What this task involves = Through the end of the data below, output every line exactly, beginning with the line that contains "k + 1); [done|].".

Dataset entries =
____________________

Definition new_ChunkGenerator (startAddr totalSize chunkSize : Z) : res ChunkGenerator :=
  let* _ := assert_ ((chunkSize =? 0) || isPowerOf2 chunkSize) in
  let curAddr := startAddr in
  let* nextAddr :=
    if chunkSize =? 0 then Ok (u64 (startAddr + totalSize))
    else
      let* nextAddr := roundUp startAddr chunkSize in
      let nextAddr := if curAddr =? nextAddr then u64 (nextAddr + chunkSize) else nextAddr in
      Ok (nextAddr `min` u64 (startAddr + totalSize)) in
  let curSize := u64 (nextAddr - curAddr) in
  let sizeLeft := u64 (totalSize - curSize) in
  Ok (mkGen curAddr nextAddr curSize (sizeLeft `min` chunkSize) sizeLeft startAddr chunkSize).

Definition gen_done (g : ChunkGenerator) : bool := curSize g =? 0.
Definition gen_last (g : ChunkGenerator) : bool := sizeLeft g =? 0.
Definition gen_complete (g : ChunkGenerator) : Z := u64 (curAddr g - startAddr g).

Definition setNext (g : ChunkGenerator) (next : Z) : res ChunkGenerator :=
  let* _ := assert_ (nextAddr g <=? next) in
  let skipping := u64 (next - nextAddr g) `min` sizeLeft g in
  let left := u64 (sizeLeft g - skipping) in
  let* _ := assert_ (negb (chunkSize g =? 0)) in
  let* r := roundUp next (chunkSize g) in
  let size := u64 (r - next) in
  let size := if size =? 0 then left `min` chunkSize g else size in
  Ok (mkGen (curAddr g) next (u64 (curSize g + skipping)) size left (startAddr g) (chunkSize g)).

Definition gen_next (g : ChunkGenerator) : bool * ChunkGenerator :=
  if gen_last g then
    (false, mkGen (curAddr g) (nextAddr g) 0 (nextSize g) (sizeLeft g) (startAddr g) (chunkSize g))
  else
    let cur := nextAddr g in
    let size := nextSize g in
    let left := u64 (sizeLeft g - size) in
    (true, mkGen cur (u64 (nextAddr g + size)) size (left `min` chunkSize g) left (startAddr g) (chunkSize g)).

(** ** The functional port *)
Class FuncMem (M : Type) := {
  fm_write : M → Z → bytes → M;
  fm_read : M → Z → Z → bytes }.

(** Memory [f] with the bytes [d] stored at [a]. *)
Definition stored (f : Z → byte) (a : Z) (d : bytes) (x : Z) : byte :=
  if decide (a ≤ x < a + Z.of_nat (length d)) then nth (Z.to_nat (x - a)) d (f x) else f x.
Definition loaded (f : Z → byte) (a n : Z) : bytes := (λ i, f (a + Z.of_nat i)) <$> seq 0 (Z.to_nat n).

Class FuncMemLaws (M : Type) `{FuncMem M} := {
  fm_byte : M → Z → byte;
  fm_write_law m a d x : fm_byte (fm_write m a d) x = stored (fm_byte m) a d x;
  fm_read_law m a n : fm_read m a n = loaded (fm_byte m) a n }.

Section proxy.
Context {M : Type} `{FuncMem M} (_cacheLineSize : Z).

(** The loops of [readBlobPhys] and [writeBlobPhys]; [p] is the rest of the
    caller's buffer. *)
Fixpoint read_loop (fuel : nat) (m : M) (g : ChunkGenerator) (p : bytes) : res bytes :=
  match fuel with
  | O => Fail OutOfFuel
  | S fuel =>
      if gen_done g then Ok p
      else read_loop fuel m (gen_next g).2 (p ++ fm_read m (curAddr g) (curSize g))
  end.
Definition readBlobPhys (fuel : nat) (m : M) (addr size : Z) : res bytes :=
  let* g := new_ChunkGenerator addr size _cacheLineSize in read_loop fuel m g [].

Fixpoint write_loop (fuel : nat) (m : M) (g : ChunkGenerator) (p : bytes) : res M :=
  match fuel with
  | O => Fail OutOfFuel
  | S fuel =>
      if gen_done g then Ok m
      else write_loop fuel (fm_write m (curAddr g) (take (Z.to_nat (curSize g)) p)) (gen_next g).2
             (drop (Z.to_nat (curSize g)) p)
  end.
Definition writeBlobPhys (fuel : nat) (m : M) (addr : Z) (p : bytes) : res M :=
  let* g := new_ChunkGenerator addr (Z.of_nat (length p)) _cacheLineSize in write_loop fuel m g p.

Definition memsetBlobPhys (fuel : nat) (m : M) (addr : Z) (v : byte) (size : Z) : res M :=
  writeBlobPhys fuel m addr (replicate (Z.to_nat size) v).

(** [tryReadBlob]/[tryWriteBlob]/[tryMemsetBlob] of the physical proxy succeed;
    [readBlob] and its companions would stop the simulation otherwise. *)
Definition tryReadBlob (fuel : nat) (m : M) (addr size : Z) : res (bool * bytes) :=
  let* d := readBlobPhys fuel m addr size in Ok (true, d).
Definition tryWriteBlob (fuel : nat) (m : M) (addr : Z) (p : bytes) : res (bool * M) :=
  let* m := writeBlobPhys fuel m addr p in Ok (true, m).
Definition readBlob (fuel : nat) (m : M) (addr size : Z) : res bytes :=
  let* (ok, d) := tryReadBlob fuel m addr size in if ok then Ok d else Fail Panic.
Definition writeBlob (fuel : nat) (m : M) (addr : Z) (p : bytes) : res M :=
  let* (ok, m) := tryWriteBlob fuel m addr p in if ok then Ok m else Fail Panic.
Definition memsetBlob (fuel : nat) (m : M) (addr : Z) (v : byte) (size : Z) : res M :=
  memsetBlobPhys fuel m addr v size.
End proxy.

(** ** The pieces *)

(** A generator in the middle of the region that ends at [e], with chunks of
    [2^k] bytes: the current chunk starts at [curAddr] and does not cross a
    chunk boundary. *)
Record gen_ok (k e : Z) (g : ChunkGenerator) : Prop := mkGenOk {
  go_chunk : chunkSize g = 2 ^ k;
  go_addr : 0 ≤ curAddr g;
  go_size : 0 ≤ curSize g;
  go_left : 0 ≤ sizeLeft g;
  go_next : nextAddr g = curAddr g + curSize g;
  go_end : nextAddr g + sizeLeft g = e;
  go_nsize : nextSize g = sizeLeft g `min` 2 ^ k;
  go_aligned : 0 < sizeLeft g → nextAddr g mod 2 ^ k = 0;
  go_line : curSize g = 0 ∨ curAddr g / 2 ^ k = (curAddr g + curSize g - 1) / 2 ^ k;
  go_done : curSize g = 0 → sizeLeft g = 0 }.

Lemma pow2_small k : 0 ≤ k < 64 → 0 < 2 ^ k < 2 ^ 64.
Proof. intros Hk. split; [apply Z.pow_pos_nonneg; lia|apply Z.pow_lt_mono_r; lia]. Qed.

(** The first chunk boundary after [a]. *)
Definition boundary (k a : Z) : Z := (a / 2 ^ k + 1) * 2 ^ k.

Lemma boundary_spec k a : 0 ≤ k → a < boundary k a ≤ a + 2 ^ k ∧ boundary k a mod 2 ^ k = 0.
Proof.
  intros Hk. assert (0 < 2 ^ k) by (apply Z.pow_pos_nonneg; lia). unfold boundary.
  pose proof (Z.div_mod a (2 ^ k)). pose proof (Z.mod_pos_bound a (2 ^ k)).
  split; [lia|]. apply Z.mod_mul. lia.
Qed.

Lemma below_boundary k a b : 0 ≤ k → a ≤ b < boundary k a → a / 2 ^ k = b / 2 ^ k.
Proof.
  intros Hk Hb. assert (0 < 2 ^ k) by (apply Z.pow_pos_nonneg; lia). unfold boundary in Hb.
  pose proof (Z.div_mod a (2 ^ k)). pose proof (Z.mod_pos_bound a (2 ^ k)).
  apply Z.div_unique with (b - (a / 2 ^ k) * 2 ^ k); lia.
Qed.

Lemma roundUp_boundary k a : 0 ≤ k < 64 → 0 ≤ a → a + 2 ^ k ≤ 2 ^ 64 →
  roundUp a (2 ^ k) = Ok (if a mod 2 ^ k =? 0 then a else boundary k a).
Proof.
  intros Hk Ha Hlt. pose proof (pow2_small k Hk). rewrite roundUp_spec by lia. f_equal. unfold boundary.
  pose proof (Z.div_mod a (2 ^ k)) as Hd. pose proof (Z.mod_pos_bound a (2 ^ k)) as Hm.
  destruct (Z.eqb_spec (a mod 2 ^ k) 0) as [E|E].
  - replace ((a + 2 ^ k - 1) / 2 ^ k) with (a / 2 ^ k); [lia|].
    apply Z.div_unique with (2 ^ k - 1); lia.
  - replace ((a + 2 ^ k - 1) / 2 ^ k) with (a / 2 ^ k + 1); [done|].
    apply Z.div_unique with (a mod 2 ^ k - 1); lia.
Qed.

____________________

Output for this task =
  - replace ((a + 2 ^ k - 1) / 2 ^ k) with (a / 2 ^ k + 1); [done|].
    apply Z.div_unique with (a mod 2 ^ k - 1); lia.
Qed.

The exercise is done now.